Try it>
Up to and including the line containing "result SourcePageError SourcePage", please reproduce the lines of the listing below, starting from the top.

*** Provided records ***

(* ===== verification/StreamCursor.v ===== *)
(** * Range streams of beryl-stream (crates/beryl-stream/src/stream.rs)

    Identity- and offset-checked pages and the cursor that accepts them.  The
    bytes of a page are the valid prefix of the lease it was built from. *)

From stdpp Require Import prelude.
From Stdlib Require Import ZArith Lia.
From S2P Require Import Prelude Bytes PagePool.

(** ** Data *)

(** [StreamIdentity([u8; 16])] *)
Abbreviation StreamIdentity := (list byte).

Record ReplayIdentity := mkReplayIdentity { stream : StreamIdentity; revision : Z }.

Record SourcePage := mkSourcePage {
  identity : StreamIdentity;
  offset : Z;
  next_offset : Z;
  terminal : bool;
  lease : PageLease;
}.

Inductive SourcePageError := EmptyNonterminal | OffsetOverflow.

Record StreamCursor := mkStreamCursor {
  c_identity : StreamIdentity;
  c_next_offset : Z;
  c_terminal : bool;
}.

Inductive StreamContractError :=
  | AfterTerminal
  | IdentityMismatch (expected actual : StreamIdentity)
  | OffsetMismatch (expected actual : Z).

(** ** Operations *)

(** [SourcePage::new]; [u64::try_from(usize)] cannot fail on a 64-bit target. *)
Definition new_page (id : StreamIdentity) (off : Z) (l : PageLease) (term : bool)
  : result SourcePageError SourcePage :=
  if is_empty l && negb term then Err EmptyNonterminal
  else next ← ok_or OffsetOverflow (checked_add64 off (valid_len l));
       Ok (mkSourcePage id off next term l).

Definition page_bytes (p : SourcePage) : list byte := default [] (as_slice (lease p)).

Definition new_cursor (id : StreamIdentity) : StreamCursor := mkStreamCursor id 0 false.

(** [StreamCursor::accept]: the cursor after the call and its answer. *)
Definition accept (c : StreamCursor) (p : SourcePage)
  : StreamCursor * result StreamContractError unit :=
  if c_terminal c then (c, Err AfterTerminal)
  else if decide (identity p = c_identity c) then
    if offset p =? c_next_offset c
    then (mkStreamCursor (c_identity c) (next_offset p) (terminal p), Ok tt)
    else (c, Err (OffsetMismatch (c_next_offset c) (offset p)))
  else (c, Err (IdentityMismatch (c_identity c) (identity p))).

(** A consumer that stops at the first page the cursor refuses. *)
Fixpoint accept_all (c : StreamCursor) (ps : list SourcePage)
  : StreamCursor * result StreamContractError unit :=
  match ps with
  | [] => (c, Ok tt)
  | p :: ps => match accept c p with
               | (c', Ok _) => accept_all c' ps
               | (c', Err e) => (c', Err e)
               end
  end.

(** ** What accepted pages are *)

(** A page as [new_page] builds it from a readable lease. *)
Definition page_ok (p : SourcePage) : Prop :=
  exists l id off term, new_page id off l term = Ok p /\ 0 <= off /\
    (exists b, as_slice l = Some b /\ zlen b = valid_len l).

Lemma page_ok_bytes p :
  page_ok p -> zlen (page_bytes p) = next_offset p - offset p /\
    (terminal p = false -> page_bytes p <> []) /\ 0 <= offset p /\ next_offset p <= U64_MAX.
Proof.
  intros (l & id & off & term & Hnew & Hoff & b & Hb & Hlen).
  unfold new_page in Hnew. case_match eqn:E; [done|].
  destruct (checked_add64 off (valid_len l)) eqn:Ea; [|done].
  apply checked_add64_Some in Ea as [-> ?]. cbn in Hnew. injection Hnew as <-.
  unfold page_bytes. cbn. rewrite Hb. cbn. split_and!; [lia| |done|done].
  intros ->. rewrite andb_true_r in E. unfold is_empty in E. bool_facts.
  intros ->. cbn in Hlen. lia.
Qed.

(** Contiguous pages of one stream: each starts where the previous ended and
    only the last may be terminal. *)
Inductive contiguous (id : StreamIdentity) : Z -> list SourcePage -> Z -> bool -> Prop :=
  | contiguous_nil off : contiguous id off [] off false
  | contiguous_last off p :
      identity p = id -> offset p = off ->
      contiguous id off [p] (next_offset p) (terminal p)
  | contiguous_cons off p ps off' term :
      identity p = id -> offset p = off -> terminal p = false -> ps <> [] ->
      contiguous id (next_offset p) ps off' term ->
      contiguous id off (p :: ps) off' term.

Lemma accept_all_terminal c ps :
  c_terminal c = true -> ps <> [] -> (accept_all c ps).2 = Err AfterTerminal.
Proof. intros Hc. destruct ps; [done|]. cbn. unfold accept. by rewrite Hc. Qed.

Lemma accept_Ok c p c' :
  accept c p = (c', Ok tt) <->
  c_terminal c = false /\ identity p = c_identity c /\ offset p = c_next_offset c /\
  c' = mkStreamCursor (c_identity c) (next_offset p) (terminal p).
Proof.
  unfold accept. destruct (c_terminal c); [naive_solver|].
  case_decide; [|naive_solver].
  destruct (Z.eqb_spec (offset p) (c_next_offset c)); naive_solver.
Qed.

Lemma accept_all_contiguous id off ps c' :
  accept_all (mkStreamCursor id off false) ps = (c', Ok tt) <->
  contiguous id off ps (c_next_offset c') (c_terminal c') /\ c_identity c' = id.
Proof.
  revert off c'. induction ps as [|p ps IH]; intros off c'; cbn [accept_all].
  - split; [intros [= <-]; by split; [constructor|]|].
    intros [H Hid]. inversion H; subst. by destruct c'; cbn in *; subst.
  - destruct (accept (mkStreamCursor id off false) p) as [c1 [[]|e]] eqn:Ha.
    + apply accept_Ok in Ha as (_ & Hid & Hoff & ->). cbn in *.
      destruct (terminal p) eqn:Et.
      * destruct ps as [|p2 ps].
        { cbn. split; [intros [= <-]; cbn|].
          - split; [|done]. rewrite <- Et. by constructor.
          - intros [H Hi]. inversion H; subst; [|done]. destruct c'; cbn in *. congruence. }
        split; [intros H|].
        { by rewrite (surjective_pairing (accept_all _ _)), accept_all_terminal in H. }
        intros [H _]. inversion H; congruence.
      * rewrite IH. split; intros [H Hi].
        { split; [|done]. destruct ps as [|p2 ps].
          - inversion H; subst. rewrite <- Et at 1. by constructor.
          - by apply contiguous_cons. }
        split; [|done]. destruct c'; cbn in *. inversion H; subst; [|done].
        rewrite Et. constructor.
    + split; [done|]. intros [H Hi]. exfalso. unfold accept in Ha; cbn in Ha.
      inversion H; subst; cbn in *; rewrite decide_True, Z.eqb_refl in Ha by done; done.
Qed.

Lemma contiguous_bytes id off ps off' term :
  contiguous id off ps off' term -> Forall page_ok ps ->
  zlen (concat (page_bytes <$> ps)) = off' - off /\ zlen ps <= off' - off + 1.
Proof.
  induction 1 as [|off p|off p ps off' term _ Hoff Ht Hne Hc IH]; intros Hok;
    rewrite ?Forall_cons in Hok.
  - cbn. lia.
  - destruct Hok as [Hp _]. apply page_ok_bytes in Hp as (? & ? & ? & ?).
    cbn. rewrite app_nil_r. lia.
  - destruct Hok as [Hp Hps]. destruct (IH Hps).
    apply page_ok_bytes in Hp as (? & Hb & ? & ?). specialize (Hb Ht).
    destruct (page_bytes p) eqn:Eb; [done|]. cbn [fmap list_fmap concat length] in *.
    rewrite Eb in *. cbn [length] in *. rewrite length_app. cbn [length]. lia.
Qed.

Lemma take_slice_app {A} (l s : list A) a b :
  0 <= a -> slice_get l a b = Some s -> take (Z.to_nat a) l ++ s = take (Z.to_nat b) l.
Proof.
  intros Ha. unfold slice_get. case_match eqn:E; intros [= <-]. bool_facts.
  rewrite <- (take_drop (Z.to_nat a) l) at 3.
  rewrite take_app, length_take, take_take. f_equal; f_equal; lia.
Qed.

(** The pages agree with a source of bytes. *)
Definition pages_of (src : list byte) (ps : list SourcePage) : Prop :=
  Forall (fun p => slice_get src (offset p) (next_offset p) = Some (page_bytes p)) ps.

Lemma contiguous_reassemble id off ps off' term src :
  contiguous id off ps off' term -> 0 <= off -> Forall page_ok ps -> pages_of src ps ->
  take (Z.to_nat off) src ++ concat (page_bytes <$> ps) = take (Z.to_nat off') src.
Proof.
  induction 1 as [|off p Hid Hoff|off p ps off' term Hid Hoff Ht Hne Hc IH]; intros H0 Hok Hsrc;
    cbn [fmap list_fmap concat].
  - by rewrite app_nil_r.
  - apply Forall_cons in Hsrc as [Hsrc _]. subst off. rewrite app_nil_r. exact (take_slice_app _ _ _ _ H0 Hsrc).
  - apply Forall_cons in Hok as [Hp Hps]. apply Forall_cons in Hsrc as [Hs Hss]. subst off.
    rewrite app_assoc, (take_slice_app _ _ _ _ H0 Hs). apply IH; [|done..].
    apply page_ok_bytes in Hp as (? & _). lia.
Qed.

(** C4: a cursor reassembles its source.  When a fresh cursor accepts a sequence
    of pages, the pages are contiguous from offset zero with only the last one
    possibly terminal; their bytes, in order, are exactly the source's prefix
    up to the cursor's offset; and there are at most one more pages than bytes,
    so a stream cannot stall. *)
Theorem accepted_pages_reassemble id src ps c :
  Forall page_ok ps -> pages_of src ps ->
  accept_all (new_cursor id) ps = (c, Ok tt) ->
  contiguous id 0 ps (c_next_offset c) (c_terminal c) /\
  concat (page_bytes <$> ps) = take (Z.to_nat (c_next_offset c)) src /\
  zlen ps <= c_next_offset c + 1.
Proof.
  intros Hok Hsrc Ha. apply accept_all_contiguous in Ha as [Hc _].
  pose proof (contiguous_bytes _ _ _ _ _ Hc Hok).
  pose proof (contiguous_reassemble _ _ _ _ _ src Hc (Z.le_refl 0) Hok Hsrc).
  split_and!; done || lia.
Qed.

Lemma accepted_pages_reassemble_witness :
  let l1 := mkPageLease (Some [x61; x62]) 2 1 in
  let l2 := mkPageLease (Some [x63; x00]) 1 2 in
  concat (page_bytes <$> [mkSourcePage [] 0 2 false l1; mkSourcePage [] 2 3 true l2])
  = take 3 [x61; x62; x63].
Proof.
  intros l1 l2.
  refine (proj1 (proj2 (accepted_pages_reassemble [] [x61; x62; x63]
    [mkSourcePage [] 0 2 false l1; mkSourcePage [] 2 3 true l2]
    (mkStreamCursor [] 3 true) _ _ _))).
  - repeat constructor.
    + exists l1, [], 0, false. split_and!; [reflexivity|lia|]. by exists [x61; x62].
    + exists l2, [], 2, true. split_and!; [reflexivity|lia|]. by exists [x63].
  - repeat constructor.
  - reflexivity.
Defined.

*** End of Provided records ***

Task answer>
(* ===== verification/StreamCursor.v ===== *)
(** * Range streams of beryl-stream (crates/beryl-stream/src/stream.rs)

    Identity- and offset-checked pages and the cursor that accepts them.  The
    bytes of a page are the valid prefix of the lease it was built from. *)

From stdpp Require Import prelude.
From Stdlib Require Import ZArith Lia.
From S2P Require Import Prelude Bytes PagePool.

(** ** Data *)

(** [StreamIdentity([u8; 16])] *)
Abbreviation StreamIdentity := (list byte).

Record ReplayIdentity := mkReplayIdentity { stream : StreamIdentity; revision : Z }.

Record SourcePage := mkSourcePage {
  identity : StreamIdentity;
  offset : Z;
  next_offset : Z;
  terminal : bool;
  lease : PageLease;
}.

Inductive SourcePageError := EmptyNonterminal | OffsetOverflow.

Record StreamCursor := mkStreamCursor {
  c_identity : StreamIdentity;
  c_next_offset : Z;
  c_terminal : bool;
}.

Inductive StreamContractError :=
  | AfterTerminal
  | IdentityMismatch (expected actual : StreamIdentity)
  | OffsetMismatch (expected actual : Z).

(** ** Operations *)

(** [SourcePage::new]; [u64::try_from(usize)] cannot fail on a 64-bit target. *)
Definition new_page (id : StreamIdentity) (off : Z) (l : PageLease) (term : bool)
  : result SourcePageError SourcePage :=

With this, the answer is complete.